* ACTION ITEM *
Set down exactly the lines below between the line holding "let parent_node := mkNode None (freq" and the line holding "dict is threaded", inclusive; no other line belongs in the answer.

DATA SHOWN Block Start

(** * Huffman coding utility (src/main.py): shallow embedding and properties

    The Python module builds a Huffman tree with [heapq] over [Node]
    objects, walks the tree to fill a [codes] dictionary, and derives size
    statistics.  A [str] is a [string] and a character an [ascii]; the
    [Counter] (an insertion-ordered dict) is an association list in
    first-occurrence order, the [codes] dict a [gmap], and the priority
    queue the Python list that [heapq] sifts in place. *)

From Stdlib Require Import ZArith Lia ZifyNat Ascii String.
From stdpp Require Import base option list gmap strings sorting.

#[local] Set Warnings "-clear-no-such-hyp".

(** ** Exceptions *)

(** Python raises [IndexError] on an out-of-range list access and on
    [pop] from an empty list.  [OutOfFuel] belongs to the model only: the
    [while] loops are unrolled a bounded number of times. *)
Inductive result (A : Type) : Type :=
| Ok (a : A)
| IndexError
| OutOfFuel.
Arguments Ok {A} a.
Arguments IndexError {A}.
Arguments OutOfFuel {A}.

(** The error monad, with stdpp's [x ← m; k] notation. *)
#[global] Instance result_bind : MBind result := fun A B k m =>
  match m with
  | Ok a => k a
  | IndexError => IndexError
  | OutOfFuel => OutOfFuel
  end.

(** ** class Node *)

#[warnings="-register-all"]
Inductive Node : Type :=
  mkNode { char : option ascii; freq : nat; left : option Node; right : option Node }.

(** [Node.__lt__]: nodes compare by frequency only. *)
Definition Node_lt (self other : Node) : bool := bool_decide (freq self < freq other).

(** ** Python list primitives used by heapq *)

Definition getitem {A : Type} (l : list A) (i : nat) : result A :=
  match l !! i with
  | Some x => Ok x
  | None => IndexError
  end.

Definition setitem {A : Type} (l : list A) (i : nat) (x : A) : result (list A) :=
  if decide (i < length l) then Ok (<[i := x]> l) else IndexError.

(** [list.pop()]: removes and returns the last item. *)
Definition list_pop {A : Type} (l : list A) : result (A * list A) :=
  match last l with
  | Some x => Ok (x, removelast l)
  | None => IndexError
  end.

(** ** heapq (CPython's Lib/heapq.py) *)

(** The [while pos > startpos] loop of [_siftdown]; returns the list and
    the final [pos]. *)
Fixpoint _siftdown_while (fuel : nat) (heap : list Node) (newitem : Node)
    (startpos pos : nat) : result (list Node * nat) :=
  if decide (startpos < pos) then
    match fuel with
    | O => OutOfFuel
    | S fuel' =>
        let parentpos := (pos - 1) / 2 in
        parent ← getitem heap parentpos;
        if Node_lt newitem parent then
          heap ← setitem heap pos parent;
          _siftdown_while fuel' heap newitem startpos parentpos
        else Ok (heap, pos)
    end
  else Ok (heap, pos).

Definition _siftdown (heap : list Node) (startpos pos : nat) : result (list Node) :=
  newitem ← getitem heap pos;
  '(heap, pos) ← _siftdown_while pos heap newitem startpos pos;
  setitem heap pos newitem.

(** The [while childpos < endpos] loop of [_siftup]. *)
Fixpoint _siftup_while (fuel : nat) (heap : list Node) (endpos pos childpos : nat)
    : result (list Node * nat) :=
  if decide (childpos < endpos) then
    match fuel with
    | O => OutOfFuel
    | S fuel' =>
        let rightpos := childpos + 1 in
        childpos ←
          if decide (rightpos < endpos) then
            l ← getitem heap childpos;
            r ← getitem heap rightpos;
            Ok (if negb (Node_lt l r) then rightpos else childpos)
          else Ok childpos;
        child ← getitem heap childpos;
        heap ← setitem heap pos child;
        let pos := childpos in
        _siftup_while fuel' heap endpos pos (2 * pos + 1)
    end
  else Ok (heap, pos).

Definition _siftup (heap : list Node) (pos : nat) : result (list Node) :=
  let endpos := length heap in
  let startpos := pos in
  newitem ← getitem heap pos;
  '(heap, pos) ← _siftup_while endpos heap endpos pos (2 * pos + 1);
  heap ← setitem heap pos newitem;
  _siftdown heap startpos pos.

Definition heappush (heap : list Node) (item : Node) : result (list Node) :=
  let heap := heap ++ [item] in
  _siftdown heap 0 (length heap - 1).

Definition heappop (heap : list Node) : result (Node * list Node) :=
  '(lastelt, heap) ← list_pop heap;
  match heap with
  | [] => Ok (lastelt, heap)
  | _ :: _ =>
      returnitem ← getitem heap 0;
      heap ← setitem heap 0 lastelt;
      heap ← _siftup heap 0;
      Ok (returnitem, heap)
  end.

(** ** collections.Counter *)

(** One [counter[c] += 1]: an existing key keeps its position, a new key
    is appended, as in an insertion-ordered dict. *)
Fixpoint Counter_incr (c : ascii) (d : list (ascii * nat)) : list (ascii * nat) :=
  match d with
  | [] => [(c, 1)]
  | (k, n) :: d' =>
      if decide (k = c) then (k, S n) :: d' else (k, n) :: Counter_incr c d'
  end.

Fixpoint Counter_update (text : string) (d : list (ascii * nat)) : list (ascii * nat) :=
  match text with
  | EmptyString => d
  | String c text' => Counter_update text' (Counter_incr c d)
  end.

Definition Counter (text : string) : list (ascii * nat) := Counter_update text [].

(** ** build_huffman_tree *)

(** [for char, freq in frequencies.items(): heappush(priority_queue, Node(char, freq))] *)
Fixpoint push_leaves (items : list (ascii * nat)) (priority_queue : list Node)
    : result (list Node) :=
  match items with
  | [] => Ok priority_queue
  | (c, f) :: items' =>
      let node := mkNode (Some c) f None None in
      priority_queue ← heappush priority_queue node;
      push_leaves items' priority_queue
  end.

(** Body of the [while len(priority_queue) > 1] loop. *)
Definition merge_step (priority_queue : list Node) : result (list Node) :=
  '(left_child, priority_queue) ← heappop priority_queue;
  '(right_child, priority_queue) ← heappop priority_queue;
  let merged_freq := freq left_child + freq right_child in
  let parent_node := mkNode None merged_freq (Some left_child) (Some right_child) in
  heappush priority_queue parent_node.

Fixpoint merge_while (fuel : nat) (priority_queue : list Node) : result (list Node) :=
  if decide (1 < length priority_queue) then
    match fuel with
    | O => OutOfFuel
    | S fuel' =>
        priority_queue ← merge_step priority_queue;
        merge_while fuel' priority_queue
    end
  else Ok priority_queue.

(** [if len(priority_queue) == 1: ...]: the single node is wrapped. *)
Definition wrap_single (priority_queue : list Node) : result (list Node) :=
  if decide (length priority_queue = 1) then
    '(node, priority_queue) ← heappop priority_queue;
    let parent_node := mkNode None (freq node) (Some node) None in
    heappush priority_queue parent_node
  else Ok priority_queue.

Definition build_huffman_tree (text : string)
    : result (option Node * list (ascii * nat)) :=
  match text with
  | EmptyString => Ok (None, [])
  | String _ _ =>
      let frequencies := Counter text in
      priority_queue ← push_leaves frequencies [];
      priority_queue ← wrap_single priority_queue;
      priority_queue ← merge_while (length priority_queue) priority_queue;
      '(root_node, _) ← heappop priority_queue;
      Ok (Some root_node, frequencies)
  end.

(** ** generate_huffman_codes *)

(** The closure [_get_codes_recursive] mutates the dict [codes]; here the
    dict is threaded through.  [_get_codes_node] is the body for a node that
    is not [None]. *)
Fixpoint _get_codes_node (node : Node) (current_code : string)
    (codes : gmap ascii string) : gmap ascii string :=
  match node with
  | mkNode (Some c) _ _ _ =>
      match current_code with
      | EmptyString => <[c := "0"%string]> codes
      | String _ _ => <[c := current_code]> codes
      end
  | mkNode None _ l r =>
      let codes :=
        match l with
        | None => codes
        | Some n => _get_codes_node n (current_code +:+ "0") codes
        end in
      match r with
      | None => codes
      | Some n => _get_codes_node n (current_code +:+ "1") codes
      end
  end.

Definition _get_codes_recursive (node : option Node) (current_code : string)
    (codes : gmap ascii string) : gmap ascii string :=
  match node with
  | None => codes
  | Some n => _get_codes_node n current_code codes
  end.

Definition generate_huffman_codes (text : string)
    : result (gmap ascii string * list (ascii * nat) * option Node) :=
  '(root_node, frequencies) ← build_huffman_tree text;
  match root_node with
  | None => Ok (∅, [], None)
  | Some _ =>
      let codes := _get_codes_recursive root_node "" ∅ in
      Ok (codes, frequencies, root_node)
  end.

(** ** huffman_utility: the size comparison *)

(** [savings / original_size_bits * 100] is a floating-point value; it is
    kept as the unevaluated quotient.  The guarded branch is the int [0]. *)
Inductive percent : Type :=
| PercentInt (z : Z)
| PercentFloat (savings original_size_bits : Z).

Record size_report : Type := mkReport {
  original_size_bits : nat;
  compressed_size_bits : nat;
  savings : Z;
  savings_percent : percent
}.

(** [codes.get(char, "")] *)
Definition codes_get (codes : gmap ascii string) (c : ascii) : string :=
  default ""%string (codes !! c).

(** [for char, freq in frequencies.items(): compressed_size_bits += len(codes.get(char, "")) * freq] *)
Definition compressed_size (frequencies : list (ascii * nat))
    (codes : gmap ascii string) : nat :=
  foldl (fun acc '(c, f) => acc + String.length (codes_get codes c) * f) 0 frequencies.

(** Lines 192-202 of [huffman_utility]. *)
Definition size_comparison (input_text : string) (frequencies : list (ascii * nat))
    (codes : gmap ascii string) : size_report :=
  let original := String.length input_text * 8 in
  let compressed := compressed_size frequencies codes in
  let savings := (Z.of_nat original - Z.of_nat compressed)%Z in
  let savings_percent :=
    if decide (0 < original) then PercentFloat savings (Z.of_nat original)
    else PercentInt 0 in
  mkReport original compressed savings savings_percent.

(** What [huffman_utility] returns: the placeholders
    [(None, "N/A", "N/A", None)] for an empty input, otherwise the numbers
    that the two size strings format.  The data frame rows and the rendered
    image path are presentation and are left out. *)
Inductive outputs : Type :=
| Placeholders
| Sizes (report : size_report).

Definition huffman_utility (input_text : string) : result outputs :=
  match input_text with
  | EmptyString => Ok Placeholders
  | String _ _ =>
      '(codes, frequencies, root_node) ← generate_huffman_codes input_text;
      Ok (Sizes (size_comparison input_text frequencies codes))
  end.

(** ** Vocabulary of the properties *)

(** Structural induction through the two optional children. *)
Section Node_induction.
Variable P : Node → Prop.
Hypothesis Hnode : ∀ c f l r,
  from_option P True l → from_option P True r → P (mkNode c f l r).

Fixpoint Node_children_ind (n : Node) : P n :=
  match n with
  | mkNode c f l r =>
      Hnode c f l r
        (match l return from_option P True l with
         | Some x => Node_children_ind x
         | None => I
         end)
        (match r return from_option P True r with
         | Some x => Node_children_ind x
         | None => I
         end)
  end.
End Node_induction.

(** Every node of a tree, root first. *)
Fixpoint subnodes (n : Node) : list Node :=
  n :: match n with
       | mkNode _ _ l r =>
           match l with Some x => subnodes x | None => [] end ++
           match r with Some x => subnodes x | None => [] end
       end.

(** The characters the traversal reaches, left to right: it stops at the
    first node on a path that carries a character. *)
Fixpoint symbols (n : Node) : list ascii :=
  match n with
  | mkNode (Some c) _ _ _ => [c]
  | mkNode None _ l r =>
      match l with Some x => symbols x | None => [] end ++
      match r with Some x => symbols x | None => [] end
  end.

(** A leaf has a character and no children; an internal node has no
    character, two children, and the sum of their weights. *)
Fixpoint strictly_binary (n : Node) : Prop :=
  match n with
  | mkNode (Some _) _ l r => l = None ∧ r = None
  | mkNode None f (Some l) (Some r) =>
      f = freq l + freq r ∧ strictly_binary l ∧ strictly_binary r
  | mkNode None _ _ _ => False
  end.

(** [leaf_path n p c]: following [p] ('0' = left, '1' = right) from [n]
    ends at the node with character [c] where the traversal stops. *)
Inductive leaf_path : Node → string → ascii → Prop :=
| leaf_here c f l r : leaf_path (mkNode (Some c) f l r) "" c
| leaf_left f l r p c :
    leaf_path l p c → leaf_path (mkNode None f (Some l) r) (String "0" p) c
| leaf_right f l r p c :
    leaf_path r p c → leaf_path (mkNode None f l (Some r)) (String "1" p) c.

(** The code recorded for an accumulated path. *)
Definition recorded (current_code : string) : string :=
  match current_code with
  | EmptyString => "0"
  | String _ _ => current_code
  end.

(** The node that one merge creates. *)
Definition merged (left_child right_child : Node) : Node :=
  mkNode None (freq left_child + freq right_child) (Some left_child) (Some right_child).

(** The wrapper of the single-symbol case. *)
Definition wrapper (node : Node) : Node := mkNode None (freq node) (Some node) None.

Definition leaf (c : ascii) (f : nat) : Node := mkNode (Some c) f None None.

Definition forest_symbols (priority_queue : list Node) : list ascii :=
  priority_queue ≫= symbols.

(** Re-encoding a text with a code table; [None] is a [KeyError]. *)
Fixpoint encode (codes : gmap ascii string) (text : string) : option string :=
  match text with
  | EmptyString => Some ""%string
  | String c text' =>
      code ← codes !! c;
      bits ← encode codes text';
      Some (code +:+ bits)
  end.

DATA SHOWN Block End

* OUTPUT OF THE EXERCISE *
    let parent_node := mkNode None (freq node) (Some node) None in
    heappush priority_queue parent_node
  else Ok priority_queue.

Definition build_huffman_tree (text : string)
    : result (option Node * list (ascii * nat)) :=
  match text with
  | EmptyString => Ok (None, [])
  | String _ _ =>
      let frequencies := Counter text in
      priority_queue ← push_leaves frequencies [];
      priority_queue ← wrap_single priority_queue;
      priority_queue ← merge_while (length priority_queue) priority_queue;
      '(root_node, _) ← heappop priority_queue;
      Ok (Some root_node, frequencies)
  end.

(** ** generate_huffman_codes *)

(** The closure [_get_codes_recursive] mutates the dict [codes]; here the
    dict is threaded through.  [_get_codes_node] is the body for a node that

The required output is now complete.